- Also known as: DJ's Rule, Groove Sector, Hi-Bias, Oval Emotion, Polarbabies, Soup, Syndicate 305, Temperance, Landlord, Nick Fierce, Temperance, Too Taboo
- Born: Nick Fiorucci Toronto, Ontario, Canada
- Genres: House, Deep House, EDM
- Occupations: DJ, producer, remixer, musician
- Years active: 1988–present
- Labels: Hi-Bias Records, Universal, Sony, Warner, Arista, Jive, BMG, Curb, Maverick, Capitol, EMI, Armada, Ministry of Sound
- Website: nickfiorucci.com

= Nick Fiorucci =

Nick Fiorucci is a Canadian electronic and dance music DJ, songwriter, remixer, producer, and founder of record label Hi-Bias Records, and founder of ZIPDJ, subscription-based digital music pool. Fiorucci has done production and remix work for artists, including Britney Spears, Katy Perry, Celine Dion, Sam Smith, TLC, Eiffel 65, Laura Pausini, ATB and Michelle Branch. In 1999, Nick was the youngest person introduced into the Canadian Dance Music Hall of Fame.

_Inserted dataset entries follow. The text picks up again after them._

Lemma resolution_failure_aborts_witness :
  fetchLapTimes ascii_toLowerCase sample_world 2024 "monaco" "Race" ["1"] =
    (Err (EMeetingNotFound 2024 "monaco"), [ReqMeetings 2024]).
Proof.
  refine (proj2 (proj1 (resolution_failure_aborts ascii_toLowerCase sample_world 2024 "monaco" "Race" ["1"] "1" 1)
                   200%Z [meeting_rec "Bahrain Grand Prix" 1229; meeting_rec "Saudi Arabian Grand Prix" 1230]
                   eq_refl _)
                (fun y e s => fetchLapTimes ascii_toLowerCase sample_world y e s ["1"]) _).
  - repeat constructor; eexists; split; reflexivity.
  - simpl. do 3 right. left. reflexivity.
Defined.

Lemma empty_fragment_first_meeting_witness :
  fetchDriverStandings ascii_toLowerCase sample_world 2024 =
    issued_after [ReqMeetings 2024] (fetch_json sample_world (ReqStandingsDrivers (VNum 1229))).
Proof.
  exact (proj1 (proj2 (proj1 (empty_fragment_first_meeting ascii_toLowerCase sample_world 2024) 200%Z
           (meeting_rec "Bahrain Grand Prix" 1229) [meeting_rec "Saudi Arabian Grand Prix" 1230]
           "Bahrain Grand Prix" eq_refl eq_refl))).
Defined.

Lemma fetchLapTimes_merge_witness :
  fetchLapTimes ascii_toLowerCase sample_world 2024 "bahrain" "Race" ["1"; "2"] =
    (Ok (VArr (map VObj (merged_table ["1"; "2"] sample_laps))),
     [ReqMeetings 2024] ++ [ReqSessions (VNum 1229)] ++ map (ReqLaps (VNum 9472)) ["1"; "2"]).
Proof.
  refine (proj1 (fetchLapTimes_merge ascii_toLowerCase sample_world 2024 "bahrain" "Race" ["1"; "2"] sample_laps
                   (VNum 1229) (VNum 9472) [ReqMeetings 2024] [ReqSessions (VNum 1229)] _ _ _ _)).
  - reflexivity.
  - reflexivity.
  - intros d [<- | [<- | []]]; exists 200%Z; reflexivity.
  - intros d [<- | [<- | []]]; repeat constructor.
Defined.

Lemma fetchLapTimes_all_or_nothing_witness :
  exists e t, fetchLapTimes ascii_toLowerCase lapfail_world 2024 "bahrain" "Race" ["1"; "2"] = (Err e, t).
Proof.
  apply (fetchLapTimes_all_or_nothing ascii_toLowerCase lapfail_world 2024 "bahrain" "Race" ["1"; "2"] "2"
           (VNum 1229) (VNum 9472) [ReqMeetings 2024] [ReqSessions (VNum 1229)] ENetwork).
  - reflexivity.
  - reflexivity.
  - simpl. right. left. reflexivity.
  - reflexivity.
Defined.

Lemma drs_projection_witness :
  exists ys, js_map drs_point (VArr sample_car_data) = Ok (VArr ys).
Proof.
  apply (proj2 (drs_projection sample_car_data)).
  repeat constructor.
Defined.

Lemma projection_preserves_samples_witness :
  exists ys, js_map speed_point (VArr sample_car_data) = Ok (VArr ys).
Proof.
  apply (proj2 (projection_preserves_samples speed_point sample_car_data (or_introl eq_refl))).
  repeat constructor.
Defined.

(** ** Witnesses of the further properties *)

Lemma resolvers_non_array_body_witness :
  getMeetingKey ascii_toLowerCase demo_world 2023 "bahrain" = (Err ETypeError, [ReqMeetings 2023]).
Proof.
  exact (proj1 (resolvers_non_array_body ascii_toLowerCase demo_world) 2023 "bahrain"
           (mkResponse 503 (BodyJson (VObj [("error", VStr "unavailable")])))
           (VObj [("error", VStr "unavailable")]) eq_refl eq_refl
           (fun xs E => ltac:(discriminate E))).
Defined.

Lemma resolvers_bad_record_aborts_witness :
  getMeetingKey ascii_toLowerCase demo_world 2022 "bahrain" = (Err ETypeError, [ReqMeetings 2022]).
Proof.
  exact (proj1 (resolvers_bad_record_aborts ascii_toLowerCase demo_world 200%Z "bahrain" [] VNull
                  [meeting_rec "Bahrain Grand Prix" 1100] (Forall_nil _) eq_refl) 2022 eq_refl).
Defined.

Lemma api_ts_status_checked_witness :
  fetchDriverInfo demo_world 1 9472 = (Err (EHttp 404), [ReqDriverInfo 1 9472]).
Proof.
  refine (proj1 (proj2 (api_ts_status_checked demo_world 1 9472 5 1 None
                          (fetchDriverInfo demo_world 1 9472) (ReqDriverInfo 1 9472) _))
            (mkResponse 404 (BodyJson (VObj [("detail", VStr "Not found")]))) eq_refl eq_refl).
  simpl. right. left. reflexivity.
Defined.

Lemma drs_numeric_inactive_witness :
  exists y, drs_point (VObj [("distance", VNum 12); ("speed", VNum 284); ("drs", VNum 0)]) = Ok y /\
    prop y "DRS" = VNum 0.
Proof.
  eexists. split; [reflexivity|].
  apply (drs_numeric_inactive (VObj [("distance", VNum 12); ("speed", VNum 284); ("drs", VNum 0)]) _ 0);
    reflexivity.
Defined.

Fiorucci is the acting Chairman of the Juno Award Dance Music committee for Canadian Academy of Recording Arts and Sciences.

==Education==
Fiorucci graduated from Trebas Institute, with an Audio Engineer Diploma in the recording arts and sciences.

==Career==

Fiorucci began his career as a DJ in the 1980s and started his own record labels Big Shot Records in 1988 and Hi-Bias Records in 1990. By the late 1990s, he became one of the prominent after mixers and producers of electronic dance music.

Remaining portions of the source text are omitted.